> **AIM OF THE TASK**: Scan the records for "WithMaximumData". Show the matching lines.

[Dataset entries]

BEGIN

Definition all_protocols_prog : text :=
  T "xfw{ip_proto {"
  ++ T "1, 2, 3, 4, 5, 6, 7, 8, 9, 10,"
  ++ T "11, 12, 13, 14, 15, 16, 17, 18, 19, 20,"
  ++ T "21, 22, 23, 24, 25, 26, 27, 28, 29, 30,"
  ++ T "41, 42, 43, 44, 45, 46, 47, 48, 49, 50,"
  ++ T "51, 52, 53, 54, 55, 56, 57, 58, 59, 60,"
  ++ T "61, 62, 63, 64, 65, 66, 67, 68, 69, 70,"
  ++ T "81, 82, 83, 84, 85, 86, 87, 88, 89, 90,"
  ++ T "91, 92, 93, 94, 95, 96, 97, 98, 99, 100,"
  ++ T "101, 102, 103, 104, 105, 106, 107, 108, 109, 110,"
  ++ T "111, 112, 113, 114, 115, 116, 117, 118, 119, 120,"
  ++ T "121, 122, 123, 124, 125, 126, 127, 128, 129, 130,"
  ++ T "131, 132, 133, 134, 135, 136, 137, 138, 139, 140,"
  ++ T "141, 142, 143, 144, 145, 146, 147, 148, 149, 150,"
  ++ T "151, 152, 153, 154, 155, 156, 157, 158, 159, 160,"
  ++ T "161, 162, 163, 164, 165, 166, 167, 168, 169, 170,"
  ++ T "171, 172, 173, 174, 175, 176, 177, 178, 179, 180,"
  ++ T "181, 182, 183, 184, 185, 186, 187, 188, 189, 190,"
  ++ T "191, 192, 193, 194, 195, 196, 197, 198, 199, 200,"
  ++ T "201, 202, 203, 204, 205, 206, 207, 208, 209, 210,"
  ++ T "211, 212, 213, 214, 215, 216, 217, 218, 219, 220,"
  ++ T "221, 222, 223, 224, 225, 226, 227, 228, 229, 230,"
  ++ T "231, 232, 233, 234, 235, 236, 237, 238, 239, 240,"
  ++ T "241, 242, 243, 244, 245, 246, 247, 248, 249, 250,"
  ++ T "251, 252, 253, 254, 255"
  ++ T "} }".

Definition WithAllSupportedProtocols : bool :=
  parses_xfw all_protocols_prog (fun x =>
    match x_ip_proto x with Some protocols => supported_protocols protocols | None => false end).

Definition WithIpProtoDeletion : bool :=
  parses_xfw (T "xfw{ip_proto/del; }") (fun x =>
    BitSet_test Opt_IP_PROTO_FILTER_OFF (x_flags x)
    && match x_ip_proto x with None => true | Some _ => false end).

Definition WithIpProtoOnly : bool :=
  serializes_xfw (T "xfw{ ip_proto {1, 6, 17, 47, 58} }") (fun xfw_cfg =>
    match xc_ip_proto xfw_cfg with
    | Some ip_proto => with_flags XFW_SUPPORTED_PROTOCOL_MAX (pm_protocols ip_proto) supported_protocols
    | None => false
    end).

Definition WithoutIpProto : bool :=
  serializes_xfw (T "xfw{ }") (fun xfw_cfg =>
    match xc_ip_proto xfw_cfg with None => true | Some _ => false end).

Definition ip_proto_tests : list bool :=
  [ WithAllSupportedProtocols; WithIpProtoDeletion; WithIpProtoOnly; WithoutIpProto ]
  ++ (rejects <$> RejectsXfwConfig_ip_proto).

Lemma ip_proto_tests_pass : forallb id ip_proto_tests = true.
Proof. vm_compute. reflexivity. Qed.

(** * The tests of whole configurations

    src/lib/t/config_tests.cc, in the way of the other tests: the reading of a
    configuration with all its parts, the texts that are rejected, and the request
    that is built of it. *)

Definition max_tfw : text := T "tfw {srv_group static{ {server 192.168.1.1}}}".
Definition max_tfw_out : text := T "tfw{srv_group static{ {server 192.168.1.1}}}".
Definition max_tl : text :=
  T "tl {" ++ [newline] ++ T "some" ++ [newline] ++ T "program" ++ [newline] ++ T "here" ++ [newline] ++ T "}".
Definition max_xfw : text :=
  T "xfw {"
  ++ T "tcp_syncookies passive_timer=1 flood_timer=5;"
  ++ T "tcp_anomaly_filter; tcp_auth_filter/del;"
  ++ T "ratelimit=my_ratelimit pps=300 bps=1024;"
  ++ T "icmp ip6 : ratelimit=my_ratelimit { 13, 30 }"
  ++ T "dst=dst_name ip4.tcp: ratelimit=my_ratelimit {" ++ [newline] ++ T "255.255.255.255:64," ++ [newline]
  ++ T "127.0.0.1/2" ++ [newline] ++ T "}"
  ++ T "src=my_add/add ip4.tcp {127.0.0.1}"
  ++ T "src=my_del/del ip4.tcp {127.0.0.2}"
  ++ T "src=my_replace/replace ip4.tcp {127.0.0.3}"
  ++ T "src=ports_0 ip4.tcp {:443, :50-52}"
  ++ T "src=ports_1 ip4.tcp { :5000-5002 :4000-4005}"
  ++ T "src=ports_2 ip4.tcp { :6000 - 6002 :7000-7005}"
  ++ T "dns_filter;"
  ++ T "}".

Definition AcceptEmptyConfig : bool :=
  parses [] (fun conf => is_nil (tfw_conf conf) && is_nil (tl_prog_txt conf)
    && match xfw_conf conf with None => true | Some _ => false end).

(** The rule of the section dst of [max_xfw]. *)
Definition is_dst_name (rule : CliNetRule) : bool :=
  text_eqb (cn_alias rule) (T "dst_name") && text_eqb (cn_ratelimit rule) (T "my_ratelimit")
  && is_nil (cn_net6s rule)
  && match cn_net4s rule with
     | [a; b] => net4_is a [0xff; 0xff; 0xff; 0xff] 64 32 && net4_is b [0x7F; 0; 0; 1] 0 2
     | _ => false
     end
  && is_nil (cn_nets rule)
  && negb (cn_test NetRuleAttr_IPV6 rule) && cn_test NetRuleAttr_TCP rule
  && negb (cn_test NetRuleAttr_SRC rule) && cn_test NetRuleAttr_ALLOW rule.

Definition HandlesMaximumData : bool :=
  parses (max_tl ++ max_tfw ++ max_xfw) (fun conf =>
    text_eqb (tfw_conf conf) max_tfw_out && text_eqb (tl_prog_txt conf) max_tl
    && match xfw_conf conf with
       | Some x =>
           match x_syncookie x with
           | Some s => (sk_flood_timer s =? 5) && (sk_passive_timer s =? 1)
           | None => false
           end
           && negb (BitSet_test Opt_TCP_AUTH_FILTER_ON (x_flags x))
           && BitSet_test Opt_TCP_AUTH_FILTER_OFF (x_flags x)
           && negb (BitSet_test Opt_TCP_ANOMALY_FILTER_OFF (x_flags x))
           && (length (x_net_rules x) =? 7)%nat
           && match x_net_rules x with rule :: _ => is_dst_name rule | [] => false end
           && match x_icmp_rules x with
              | [icmp] =>
                  text_eqb (ci_ratelimit icmp) (T "my_ratelimit") && text_eqb (ci_alias icmp) (T "ip6")
                  && bool_decide (ci_types icmp = [13; 30])
                  && BitSet_test IcmpRuleAttr_IPV6 (ci_flags icmp) && BitSet_test IcmpRuleAttr_ALLOW (ci_flags icmp)
                  && BitSet_test IcmpRuleAttr_REPLACE (ci_flags icmp)
              | _ => false
              end
       | None => false
       end).

Definition HandlesIpAsIsoCodeInSrc : bool :=
  parses_xfw (T "xfw {src ip4.udp {uk}}") (fun x =>
    match x_syncookie x with None => true | Some _ => false end
    && negb (BitSet_test Opt_TCP_AUTH_FILTER_ON (x_flags x))
    && match x_net_rules x with
       | [rule] =>
           is_nil (cn_ratelimit rule) && is_nil (cn_net6s rule) && is_nil (cn_net4s rule)
           && match cn_nets rule with
              | [n] => bool_decide (le_split 2 (cc_code n)
                                    = [Z.of_nat (nat_of_ascii "u"); Z.of_nat (nat_of_ascii "k")])
                       && (cc_port n =? 0)
              | _ => false
              end
           && negb (cn_test NetRuleAttr_IPV6 rule) && negb (cn_test NetRuleAttr_TCP rule)
           && cn_test NetRuleAttr_SRC rule
       | _ => false
       end).

(** WithUnknownRootSection, TwoXfwSection, MissingProtocolInSrc and WithUnknownAttribute. *)
Definition RejectsXfwConfig_sections : list text :=
  [ T "tfwa { srv_group static { server 192.168.1.1:8080}}";
    max_tfw ++ max_tfw;
    T "xfw{src{127.0.0.1}}";
    T "xfw{src tcp.ip4{127.0.0.1}}" ].

Definition InvalidPortRange (ports : string) : bool :=
  rejects (T "xfw{dst tcp.ip4 : block {" ++ T ports ++ T "}}").

Definition AllSpacingVariants : list string :=
  [ ":2000-2003-2005"; ":2000 -2003-2005"; ":2000- 2003-2005"; ":2000 - 2003-2005";
    ":2000-2003 -2005"; ":2000 -2003 -2005"; ":2000- 2003 -2005"; ":2000 - 2003 -2005";
    ":2000-2003- 2005"; ":2000 -2003- 2005"; ":2000- 2003- 2005"; ":2000 - 2003- 2005";
    ":2000-2003 - 2005"; ":2000 -2003 - 2005"; ":2000- 2003 - 2005"; ":2000 - 2003 - 2005" ]%string.

(** An address of a source rule over IPv6. *)
Definition src_ip6 (addr : string) : text := T "xfw { src ip6.tcp { " ++ T addr ++ T " } }".

(** WithMaskAndPort, NullPortIsInvalidInDst, the five tests of an address of IPv6,
    DuplicateAliasInSrc and BadIcmpType. *)
Definition RejectsXfwConfig_bodies : list text :=
  [ T "xfw{dst tcp.ip4 : block {127.0.0.1/30:2000}}";
    T "xfw{dst ip4.tcp {127.0.0.1:0}}";
    src_ip6 "[2001:0db8:85a3:0000:0000:8a2e:0370:7334/60]:80";
    src_ip6 "[2001:0db8:85a3:0000:0000:8a2e:0370:7334]/60";
    src_ip6 "[2001:0db8:85a3:0000:0000:8a2e:0370:7334]/60:80";
    src_ip6 "[2001:0db8:85a3:0000:0000:8a2e:0370:7334]:80/60";
    src_ip6 "2001:0db8:85a3:0000:0000:8a2e:0370:7334:80";
    T "xfw{ src=my_list ip4.tcp { 127.0.0.1} src=my_list ip4.tcp { 127.10.0.1} }";
    T "xfw {icmp ip6 : allow { -13, 30 }}" ].

Definition EmptyIcmpTypes : bool := parses (T "xfw {icmp ip6: allow {}}") (fun _ => true).

(** WithDeleteTcpSyncookies, WithEvaluationModeOn and WithEvaluationModeOff. *)
Definition WithOptions : list bool :=
  [ parses_xfw (T "xfw{tcp_syncookies/del;}") (fun x =>
      BitSet_test Opt_TCP_SYNCOOKIE_FILTER_OFF (x_flags x)
      && match x_syncookie x with None => true | Some _ => false end);
    parses_xfw (T "xfw{evaluation_mode;}") (fun x => BitSet_test Opt_EVALUATION_MODE_ON (x_flags x));
    parses_xfw (T "xfw{evaluation_mode/del;}") (fun x =>
      BitSet_test Opt_EVALUATION_MODE_OFF (x_flags x)
      && match x_syncookie x with None => true | Some _ => false end) ].

(** The ports of a rule of the message. *)
Definition ports_are (rule : NetRule) (alias : string) (ports : list (Z * Z)) : bool :=
  str_eqb (nr_alias rule) alias
  && match nr_ports rule with
     | Some l => bool_decide ((fun p => (pp_port p, pp_port_end p)) <$> l = ports)
     | None => false
     end.

(** The edit flags of a rule of the message. *)
Definition edit_flags_are (rule : NetRule) (replace delete : bool) : bool :=
  rule_flags rule (fun flags => Bool.eqb (BitSet_test NetRuleOpt_REPLACE flags) replace
    && Bool.eqb (BitSet_test NetRuleOpt_DELETE flags) delete).

Definition absent {A} (o : option A) : bool := match o with None => true | Some _ => false end.

Definition check_max_rules (rules : list (option NetRule)) : bool :=
  match rules with
  | [Some rule; Some add_rule; Some del_rule; Some repl_rule; Some ports_0; Some ports_1; Some ports_2] =>
      str_eqb (nr_alias rule) "dst_name" && str_eqb (nr_ratelimit rule) "my_ratelimit"
      && absent (nr_net6s rule)
      && match nr_net4s rule with
         | Some [Some a; Some b] =>
             (m4_port a =? 64) && (m4_prefix a =? 32) && bool_decide (m4_addr a = Some [0xff; 0xff; 0xff; 0xff])
             && (m4_port b =? 0) && (m4_prefix b =? 2) && bool_decide (m4_addr b = Some [0x7F; 0; 0; 1])
         | _ => false
         end
      && absent (nr_nets rule) && absent (nr_ports rule)
      && ports_are ports_0 "ports_0" [(443, 0); (50, 52)]
      && ports_are ports_1 "ports_1" [(5000, 5002); (4000, 4005)]
      && ports_are ports_2 "ports_2" [(6000, 6002); (7000, 7005)]
      && rule_flags rule (fun flags => negb (BitSet_test NetRuleOpt_IPV6 flags) && BitSet_test NetRuleOpt_TCP flags
           && negb (BitSet_test NetRuleOpt_SRC flags))
      && edit_flags_are add_rule false false && edit_flags_are del_rule false true
      && edit_flags_are repl_rule true false
      && absent (nr_net6s ports_0) && absent (nr_net4s ports_0) && absent (nr_nets ports_0)
  | _ => false
  end.

Definition check_max_icmp (rules : list (option IcmpRuleMsg)) : bool :=
  match rules with
  | [Some cfg] =>
      str_eqb (im_alias cfg) "ip6" && str_eqb (im_ratelimit cfg) "my_ratelimit"
      && bool_decide (im_types cfg = Some [13; 30])
      && with_flags IcmpRuleOpt_MAX (im_flags cfg) (fun iflags =>
           BitSet_test IcmpRuleOpt_IPV6 iflags && BitSet_test IcmpRuleOpt_ALLOW iflags
           && BitSet_test IcmpRuleOpt_REPLACE iflags)
  | _ => false
  end.

Definition WithMaximumData : bool :=
  parses (max_tl ++ max_tfw ++ max_xfw) (fun conf =>
    match build_set_config_request conf with
    | inr [RRT_TL_OBJ tl_prog; RRT_TFW_CFG tfw_cfg; RRT_XFW_CFG xfw_cfg] =>
        bool_decide (tl_prog = to_string max_tl) && bool_decide (tfw_cfg = to_string max_tfw_out)
        && match xc_syncookie xfw_cfg with
           | Some s => (sm_passive_timer s =? 1) && (sm_flood_timer s =? 5)
           | None => false
           end
        && opt_bytes xfw_cfg
        && with_flags XFWOpt_MAX (xc_flags xfw_cfg) (fun cflags =>
             negb (BitSet_test TCP_AUTH_FILTER_ON cflags) && BitSet_test TCP_AUTH_FILTER_OFF cflags
             && negb (BitSet_test TCP_SYNCOOKIE_FILTER_OFF cflags)
             && negb (BitSet_test TCP_ANOMALY_FILTER_OFF cflags)
             && BitSet_test DNS_FILTER_ON cflags && negb (BitSet_test DNS_FILTER_OFF cflags))
        && match xc_net_rules xfw_cfg with Some rules => check_max_rules rules | None => false end
        && match xc_icmp_rules xfw_cfg with Some rules => check_max_icmp rules | None => false end
    | _ => false
    end).

Definition config_tests : list bool :=
  [ AcceptEmptyConfig; HandlesMaximumData; HandlesIpAsIsoCodeInSrc; EmptyIcmpTypes; WithMaximumData ]
  ++ WithOptions
  ++ (InvalidPortRange <$> AllSpacingVariants)
  ++ (rejects <$> RejectsXfwConfig_sections ++ RejectsXfwConfig_bodies).

Lemma config_tests_pass : forallb id config_tests = true.
Proof. vm_compute. reflexivity. Qed.

(** ** What two of the tests do not show

    InvalidPortRange and WithMaskAndPort name the protocol tcp.ip4, which is not
    one (the last of [RejectsXfwConfig_sections]): the parser stops there and never reads the body,
    so that the tests pass with any body, a correct one included. *)
Lemma port_tests_stop_at_protocol :
  parse_config (T "xfw{dst tcp.ip4 : block {127.0.0.1:2000}}") = inl CE_UNKNOWN_SYMBOLS
  /\ InvalidPortRange ":2000-2003" = true.
Proof. split; vm_compute; reflexivity. Qed.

END

> **RESPONSE**:
Definition WithMaximumData : bool :=
  [ AcceptEmptyConfig; HandlesMaximumData; HandlesIpAsIsoCodeInSrc; EmptyIcmpTypes; WithMaximumData ]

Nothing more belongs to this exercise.